(* ===== verification/Gas.v ===== *)
(** * Gas accounting (internal/vm/gas.go)

    The accountant is a list of buckets updated with atomic operations.
    [Consume] and [Refund] are modelled twice: as the code behaves when nothing
    else runs, and as threads that take one atomic operation per step, so that
    the retry loops can be interleaved in any way. *)
From S2P Require Import Prelude Words Float64 Address Errors.

Record GasBucket := mkBucket {
  gb_remaining : Z; gb_used : Z; gb_promotions : Z; gb_regionChanges : Z }.

Record GasAccountant3D := mkAccountant {
  ga_buckets : list GasBucket; ga_bucketIdx : Z; ga_totalGas : Z }.

Definition with_remaining (v : Z) (b : GasBucket) : GasBucket :=
  {| gb_remaining := v; gb_used := gb_used b; gb_promotions := gb_promotions b;
     gb_regionChanges := gb_regionChanges b |}.

Definition with_used (v : Z) (b : GasBucket) : GasBucket :=
  {| gb_remaining := gb_remaining b; gb_used := v; gb_promotions := gb_promotions b;
     gb_regionChanges := gb_regionChanges b |}.

Definition with_buckets (bs : list GasBucket) (g : GasAccountant3D) : GasAccountant3D :=
  {| ga_buckets := bs; ga_bucketIdx := ga_bucketIdx g; ga_totalGas := ga_totalGas g |}.
Definition Load3D `{GoRuntime} (h : Heap) (a : Allocator3D) (mm : MemoryManager) (addr : Address3D) (size : Z)
    : res (MemoryManager * (error + list Z)) :=
  o ← getAllocationLocked h mm addr;
  match o with
  | None => Ret (mm, inl (ErrAddressNotAllocated addr))
  | Some l =>
      alloc ← deref (heap_get h l);
      let relStart := u16 (aZ addr - aZ (al_Address alloc)) in
      let endOffset := u16 (relStart + u16 size) in
      if u16 (al_Size alloc) <? endOffset then Ret (mm, inl (ErrText "read out of bounds"))
      else match GetRegion a (aX addr) with
      | None => Ret (mm, inl (ErrRegionNotFound (aX addr)))
      | Some region =>
          match GetPlane region (aY addr) with
          | None => Ret (mm, inl (ErrPlaneNotFound (aY addr)))
          | Some plane =>
              let planeStart := aZ addr in
              let planeEnd := u32 (planeStart + size) in
              if u32 (Z.of_nat (length (pl_Data plane))) <? planeEnd
              then Ret (mm, inl (ErrText "plane read out of bounds"))
              else
                data ← go_slice (pl_Data plane) planeStart planeEnd;
                let mm := logAccess (rt_now 5) mm addr AccessRead size in
                let mm := match mm_regions mm !! aX addr with
                  | None => mm
                  | Some st => with_region_stats (<[aX addr := {| rs_TotalAllocations := rs_TotalAllocations st;
                      rs_TotalFrees := rs_TotalFrees st; rs_CurrentUsage := rs_CurrentUsage st;
                      rs_MaxUsage := rs_MaxUsage st; rs_AccessCount := u64 (rs_AccessCount st + 1) |}]>
                      (mm_regions mm)) mm
                  end in
                Ret (mm, inr data)
          end
      end
  end.

(** [copy(d[lo:], data)] for data that fits. *)
Definition write_at (d : list Z) (lo : nat) (data : list Z) : list Z :=
  take lo d ++ data ++ drop (lo + length data) d.

(** Replace the data of one plane of one region. *)
Definition set_plane_data (a : Allocator3D) (region : Region) (y : Z) (d : list Z) : Allocator3D :=
  match plane_index y (rg_Planes region) with
  | None => a
  | Some i => set_region (with_Planes (alter (with_Data d) i (rg_Planes region)) region) a
  end.
(* ===== verification/VM.v ===== *)
(** * The virtual machine (internal/vm/executor.go, vm.go)

    The state of the VM is a record; each [execute*] handler takes the whole
    state and returns it with the error the Go method returns.  The byte slices
    shared between registers, cache and tree are never written in place, so they
    are plain lists.  The fields [stack], [callStack] and [haltChan] of the struct
    are never used by its methods and are left out. *)
From S2P Require Import Prelude Words Float64 Address Errors Bitmap Plane Region Allocator.
From S2P Require Import Gas Sha256 Merkle Spatial Registers Instructions MemoryManager.
From stdpp Require Import strings.
#[local] Open Scope Z_scope.

(** Kept in the configuration; nothing reads it. *)
Definition LogLevelSilent : Z := 0.
Definition LogLevelError : Z := 1.
Definition LogLevelWarn : Z := 2.
Definition LogLevelInfo : Z := 3.
Definition LogLevelDebug : Z := 4.

Record VMConfig := mkVMConfig {
  vc_MemorySize : Z; vc_GasLimit : Z; vc_EnableProof : bool; vc_EnableCompaction : bool;
  vc_MaxInstructions : Z; vc_LogLevel : Z }.

Record VMStats := mkVMStats {
  vs_InstructionsExecuted : Z; vs_TotalGasUsed : Z; vs_Allocations : Z; vs_MemoryUsage : Z;
  vs_YPromotions : Z; vs_StartTime : Z; vs_RunTime : Z }.

Record VM3D := mkVM {
  vm_heap : Heap; (* the allocation objects *)
  vm_allocator : Allocator3D;
  vm_gasAccount : GasAccountant3D;
  vm_merkleTree : option Tree3D;
  vm_registers : Registers;
  vm_memory : MemoryManager;
  vm_cache : SpatialCache;
  vm_pc : Z;
  vm_halted : bool;
  vm_stats : VMStats;
  vm_latency : list Z; (* metrics.InstructionLatency *)
  vm_config : VMConfig;
  vm_paused : bool;
}.

(** ** Field updates *)

Definition set_memory (h : Heap) (a : Allocator3D) (mm : MemoryManager) (v : VM3D) : VM3D :=
  mkVM h a (vm_gasAccount v) (vm_merkleTree v) (vm_registers v) mm (vm_cache v) (vm_pc v) (vm_halted v)
    (vm_stats v) (vm_latency v) (vm_config v) (vm_paused v).

Definition set_gas (g : GasAccountant3D) (v : VM3D) : VM3D :=
  mkVM (vm_heap v) (vm_allocator v) g (vm_merkleTree v) (vm_registers v) (vm_memory v) (vm_cache v) (vm_pc v)
    (vm_halted v) (vm_stats v) (vm_latency v) (vm_config v) (vm_paused v).

Definition set_tree (t : option Tree3D) (v : VM3D) : VM3D :=
  mkVM (vm_heap v) (vm_allocator v) (vm_gasAccount v) t (vm_registers v) (vm_memory v) (vm_cache v) (vm_pc v)
    (vm_halted v) (vm_stats v) (vm_latency v) (vm_config v) (vm_paused v).

Definition set_registers (r : Registers) (v : VM3D) : VM3D :=
  mkVM (vm_heap v) (vm_allocator v) (vm_gasAccount v) (vm_merkleTree v) r (vm_memory v) (vm_cache v) (vm_pc v)
    (vm_halted v) (vm_stats v) (vm_latency v) (vm_config v) (vm_paused v).

Definition set_cache (c : SpatialCache) (v : VM3D) : VM3D :=
  mkVM (vm_heap v) (vm_allocator v) (vm_gasAccount v) (vm_merkleTree v) (vm_registers v) (vm_memory v) c (vm_pc v)
    (vm_halted v) (vm_stats v) (vm_latency v) (vm_config v) (vm_paused v).

Definition set_control (pc : Z) (halted : bool) (stats : VMStats) (latency : list Z) (v : VM3D) : VM3D :=
  mkVM (vm_heap v) (vm_allocator v) (vm_gasAccount v) (vm_merkleTree v) (vm_registers v) (vm_memory v) (vm_cache v)
    pc halted stats latency (vm_config v) (vm_paused v).
(* ===== verification/Progress.v ===== *)
(** * No call blocks

    A small program logic for [res]: [ends m P] says that the call [m] does not
    block and that its result, when it returns one, satisfies [P].  With it the
    allocator, the memory manager and the handlers of the VM are shown to keep the
    allocator's configuration and never to wait for a lock or a worker, whatever
    the state they start from: the only waiting calls need a concurrent
    configuration, which the VM never makes. *)
From S2P Require Import Prelude Words Float64 Address Errors Bitmap Plane Region Allocator AllocatorInv.
From S2P Require Import Gas Sha256 Merkle Spatial Registers Instructions MemoryManager VM.
From stdpp Require Import strings.
#[local] Open Scope Z_scope.

Definition ends {A} (m : res A) (P : A -> Prop) : Prop :=
  match m with Ret a => P a | Panic => True | Hang => False end.

Lemma ends_mono {A} (m : res A) (P Q : A -> Prop) : ends m P -> (forall a, P a -> Q a) -> ends m Q.
Proof. destruct m; simpl; auto. Qed.

Lemma ends_bind {A B} (m : res A) (f : A -> res B) P :
  ends m (fun a => ends (f a) P) -> ends (m ≫= f) P.
Proof. by destruct m. Qed.

(** A call of which only termination matters. *)
Lemma ends_call {A B} (m : res A) (f : A -> res B) P :
  ends m (fun _ => True) -> (forall a, ends (f a) P) -> ends (m ≫= f) P.
Proof. destruct m; simpl; auto. Qed.

Lemma ends_deref {A} (o : option A) : ends (deref o) (fun _ => True).
Proof. by destruct o. Qed.

Create HintDb ends.
#[export] Hint Resolve ends_deref : ends.

(** Follow the code: sequence, branch, return. *)
Ltac follow :=
  repeat match goal with
  | |- ends (_ ≫= _) _ => apply ends_call; [solve [eauto with ends] | intros ?]
  | |- ends (Ret _) _ => cbn [ends]; try solve [auto | done]
  | |- ends Panic _ => exact I
  | |- ends (let '(_, _) := ?x in _) _ => destruct x eqn:?
  | |- ends (match ?x with _ => _ end) _ => destruct x eqn:?
  | |- ends _ (fun _ => True) => solve [eauto with ends]
  end.

(** ** Bitmap, plane *)

Lemma range_mask_ends s e si ei wj : ends (range_mask s e si ei wj) (fun _ => True).
Proof. unfold range_mask. cbv zeta. follow. Qed.
#[export] Hint Resolve range_mask_ends : ends.

Lemma range_free_ends bits s e si ei n wj : ends (range_free bits s e si ei n wj) (fun _ => True).
Proof. revert wj. induction n as [|n IH]; intros wj; cbn [range_free]; follow. Qed.
#[export] Hint Resolve range_free_ends : ends.

Lemma scan_word_ends fuel b size wi fb : ends (scan_word fuel b size wi fb) (fun _ => True).
Proof. revert fb. induction fuel as [|fuel IH]; intros fb; cbn [scan_word]; cbv zeta; follow. Qed.
#[export] Hint Resolve scan_word_ends : ends.

Lemma scan_words_ends b size ws wi : ends (scan_words b size ws wi) (fun _ => True).
Proof. revert wi. induction ws as [|w ws IH]; intros wi; cbn [scan_words]; follow. Qed.
#[export] Hint Resolve scan_words_ends : ends.

Lemma Plane_Allocate_ends p size : ends (Plane_Allocate p size) (fun _ => True).
Proof.
  unfold Plane_Allocate. apply ends_call; [unfold FindContiguous; follow|].
  intros [z found]. follow.
Qed.
#[export] Hint Resolve Plane_Allocate_ends : ends.

Lemma Plane_Free_ends h p z : ends (Plane_Free h p z) (fun _ => True).
Proof. unfold Plane_Free. follow. Qed.
#[export] Hint Resolve Plane_Free_ends : ends.

(** ** Allocator: the configuration stays *)

Definition config_is (c : Config) {A} : Heap * Allocator3D * A -> Prop := fun '(h, a, _) => ac_config a = c.

Lemma alloc_in_planes_ends size ps : ends (alloc_in_planes size ps) (fun _ => True).
Proof. induction ps as [|p ps IH]; cbn [alloc_in_planes]; cbv zeta; follow. Qed.
#[export] Hint Resolve alloc_in_planes_ends : ends.

Lemma record_allocation_config now h a r i p z size rt fl :
  config_is (ac_config a) (record_allocation now h a r i p z size rt fl).
Proof. unfold record_allocation. destruct (heap_new _ _) as [h' l]. cbn [config_is]. by rewrite promote_config. Qed.

Lemma fast_lru_ends now h a size rt lru :
  ends (fast_lru now h a size rt lru) (fun o => match o with Some x => config_is (ac_config a) x | None => True end).
Proof.
  induction lru as [|id lru IH]; cbn [fast_lru]; follow; try done. apply record_allocation_config.
Qed.

Lemma best_region_ends m size rt n ks best bf : ends (best_region m size rt n ks best bf) (fun _ => True).
Proof. revert best bf. induction ks as [|k ks IH]; intros best bf; cbn [best_region]; follow. Qed.
#[export] Hint Resolve best_region_ends : ends.

Lemma alloc_fragments_ends ps cands frags n : ends (alloc_fragments ps cands frags n) (fun _ => True).
Proof.
  revert ps frags n. induction cands as [|i cands IH]; intros ps frags n; cbn [alloc_fragments]; cbv zeta; follow.
Qed.
#[export] Hint Resolve alloc_fragments_ends : ends.

Section Alloc.
Context `{GoRuntime}.

Lemma tryYPromotion_ends h a size rt fl : ends (tryYPromotion h a size rt fl) (config_is (ac_config a)).
Proof.
  unfold tryYPromotion. cbv zeta. follow; try done. cbn [config_is with_counts ac_config]. by rewrite promote_config.
Qed.

Lemma allocateNewRegion_ends h a size rt fl : ends (allocateNewRegion h a size rt fl) (config_is (ac_config a)).
Proof.
  unfold allocateNewRegion. cbv zeta. follow; try done.
  match goal with E : record_allocation ?n ?h ?a ?r ?i ?p ?z ?s ?t ?f = _ |- _ =>
    pose proof (record_allocation_config n h a r i p z s t f) as Hc; rewrite E in Hc end.
  exact Hc.
Qed.

Lemma allocateSync_ends h a size rt fl : ends (allocateSync h a size rt fl) (config_is (ac_config a)).
Proof.
  unfold allocateSync, tryFastAllocation. apply ends_bind. eapply ends_mono; [apply fast_lru_ends|].
  intros [[[h1 a1] l]|]; [done|]. intros _. apply ends_bind. eapply ends_mono; [apply tryYPromotion_ends|].
  intros [[h1 a1] [l|]] Hc; [done|]. cbn [config_is] in Hc. rewrite <- Hc. apply allocateNewRegion_ends.
Qed.

Lemma Allocate_ends q h a size rt fl :
  cf_EnableConcurrent (ac_config a) = false -> ends (Allocate q h a size rt fl) (config_is (ac_config a)).
Proof. unfold Allocate. intros ->. apply allocateSync_ends. Qed.

Lemma free_fragments_ends h ps frags : ends (free_fragments h ps frags) (fun _ => True).
Proof. revert ps. induction frags as [|f frags IH]; intros ps; cbn [free_fragments]; follow. Qed.
#[local] Hint Resolve free_fragments_ends : ends.

Lemma Free_ends h a l : ends (Free h a l) (fun '(a', _) => ac_config a' = ac_config a).
Proof. unfold Free, freeConcurrent, freeSync. cbv zeta. follow. Qed.

(** ** Memory manager, cache, gas *)

Lemma find_fragment_ends h m addr ks : ends (find_fragment h m addr ks) (fun _ => True).
Proof. induction ks as [|k ks IH]; cbn [find_fragment]; follow. Qed.
#[local] Hint Resolve find_fragment_ends : ends.

Lemma getAllocation_ends h mm addr : ends (getAllocation h mm addr) (fun _ => True).
Proof. unfold getAllocation. follow. Qed.

Lemma go_slice_ends d lo hi : ends (go_slice d lo hi) (fun _ => True).
Proof. unfold go_slice. follow. Qed.
#[local] Hint Resolve getAllocation_ends go_slice_ends : ends.

Lemma Load3D_ends h a mm addr size : ends (Load3D h a mm addr size) (fun _ => True).
Proof. unfold Load3D, getAllocationLocked. cbv zeta. apply ends_call; [apply getAllocation_ends|]. intros o. follow. Qed.

Lemma set_plane_data_config a r y d : ac_config (set_plane_data a r y d) = ac_config a.
Proof. unfold set_plane_data. by case_match. Qed.

Lemma Store3D_ends h a mm addr data :
  ends (Store3D h a mm addr data) (fun '(_, a', _, _) => ac_config a' = ac_config a).
Proof.
  unfold Store3D, getAllocationLocked. cbv zeta. apply ends_call; [apply getAllocation_ends|]. intros o. follow.
  apply set_plane_data_config.
Qed.

Lemma track_ends h mm l : ends (trackAllocation h mm l) (fun _ => True).
Proof. unfold trackAllocation. cbv zeta. follow. Qed.

Lemma untrack_ends h mm addr : ends (untrackAllocation h mm addr) (fun _ => True).
Proof. unfold untrackAllocation. cbv zeta. follow. Qed.

Lemma UpdateAccess_ends h mm addr : ends (UpdateAccess h mm addr) (fun _ => True).
Proof. unfold UpdateAccess. follow. Qed.

Lemma Cache_Get_ends c addr : ends (Cache_Get c addr) (fun _ => True).
Proof. unfold Cache_Get. cbv zeta. follow. Qed.

Lemma Consume_ends g cost : ends (Consume g cost) (fun _ => True).
Proof. unfold Consume. cbv zeta. apply ends_call; [unfold getBucket; cbv zeta; follow|]. intros [g' b]. follow. Qed.
#[local] Hint Resolve Load3D_ends track_ends untrack_ends UpdateAccess_ends Cache_Get_ends Consume_ends : ends.

(** ** Handlers of the VM *)

(** The state keeps the configuration of its allocator. *)
Definition keeps (v : VM3D) : VM3D * option error -> Prop :=
  fun '(v', _) => ac_config (vm_allocator v') = ac_config (vm_allocator v).

Lemma tree_update_allocator v addr d : vm_allocator (tree_update v addr d) = vm_allocator v.
Proof. unfold tree_update. by destruct (vm_merkleTree v). Qed.

Lemma load_ends v inst : ends (executeMLoad3D v inst) (keeps v).
Proof. unfold executeMLoad3D, fail. cbv zeta. follow; done. Qed.

Lemma store_ends v inst : ends (executeMStore3D v inst) (keeps v).
Proof.
  unfold executeMStore3D, fail. cbv zeta.
  follow; try done. apply ends_bind. eapply ends_mono; [apply Store3D_ends|].
  intros [[[h' a'] mm'] e] Hc. follow; cbn [keeps set_memory vm_allocator]; rewrite ?tree_update_allocator; done.
Qed.

Lemma alloc_ends v inst :
  cf_EnableConcurrent (ac_config (vm_allocator v)) = false -> ends (executeMAlloc3D v inst) (keeps v).
Proof.
  intros Hc. unfold executeMAlloc3D, fail. cbv zeta.
  follow; try done. all: apply ends_bind; eapply ends_mono; [by apply Allocate_ends|]; intros [[h' a'] e] Hc'; follow.
Qed.

Lemma free_ends v inst : ends (executeMFree3D v inst) (keeps v).
Proof.
  unfold executeMFree3D, fail. cbv zeta. follow; try done.
  apply ends_bind; eapply ends_mono; [apply Free_ends|]; intros [a' e] Hc; follow.
Qed.

Lemma copy_ends v inst : ends (executeMCopy3D v inst) (keeps v).
Proof.
  unfold executeMCopy3D, fail. cbv zeta. follow; try done.
  apply ends_bind; eapply ends_mono; [apply Store3D_ends|]; intros [[[h' a'] mm'] e] Hc; follow.
Qed.

Lemma size_ends v inst : ends (executeMSize3D v inst) (keeps v).
Proof. unfold executeMSize3D, fail. cbv zeta. follow. Qed.

Lemma registers_ends v inst : ends (executeAdd3D v inst) (keeps v) /\ ends (executeSub3D v inst) (keeps v) /\
  ends (executeMov3D v inst) (keeps v) /\ ends (executeNOP v) (keeps v) /\ ends (executeHalt3D v) (keeps v).
Proof.
  unfold executeAdd3D, executeSub3D, executeMov3D, executeNOP, executeHalt3D, fail. cbv zeta. split_and!; follow.
Qed.

(** Every instruction the decoder can produce ends. *)
Lemma executeInstruction_ends v i :
  cf_EnableConcurrent (ac_config (vm_allocator v)) = false -> ends (executeInstruction v (instr_of i)) (keeps v).
Proof.
  intros Hc. unfold executeInstruction. cbv zeta. apply ends_call; [apply Consume_ends|].
  intros [g [err|]]; [done|]. destruct (registers_ends (set_gas g v) (instr_of i)) as (H1 & H2 & H3 & H4 & H5).
  destruct i; cbn [instr_of in_Opcode].
  - apply (load_ends (set_gas g v)).
  - apply (store_ends (set_gas g v)).
  - by apply (alloc_ends (set_gas g v)).
  - apply (free_ends (set_gas g v)).
  - apply (copy_ends (set_gas g v)).
  - exact H1.
  - exact H2.
  - exact H3.
  - apply (size_ends (set_gas g v)).
  - exact H4.
  - exact H5.
Qed.
End Alloc.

# PROBLEM DESCRIPTION:
Reproduce, character for character, only the lines of the preceding data that start at the line with "vm_config : VMConfig;" and end at the line with "Definition set_registers (r", both included.

# TASK RESULT:
  vm_config : VMConfig;
  vm_paused : bool;
}.

(** ** Field updates *)

Definition set_memory (h : Heap) (a : Allocator3D) (mm : MemoryManager) (v : VM3D) : VM3D :=
  mkVM h a (vm_gasAccount v) (vm_merkleTree v) (vm_registers v) mm (vm_cache v) (vm_pc v) (vm_halted v)
    (vm_stats v) (vm_latency v) (vm_config v) (vm_paused v).

Definition set_gas (g : GasAccountant3D) (v : VM3D) : VM3D :=
  mkVM (vm_heap v) (vm_allocator v) g (vm_merkleTree v) (vm_registers v) (vm_memory v) (vm_cache v) (vm_pc v)
    (vm_halted v) (vm_stats v) (vm_latency v) (vm_config v) (vm_paused v).

Definition set_tree (t : option Tree3D) (v : VM3D) : VM3D :=
  mkVM (vm_heap v) (vm_allocator v) (vm_gasAccount v) t (vm_registers v) (vm_memory v) (vm_cache v) (vm_pc v)
    (vm_halted v) (vm_stats v) (vm_latency v) (vm_config v) (vm_paused v).

Definition set_registers (r : Registers) (v : VM3D) : VM3D :=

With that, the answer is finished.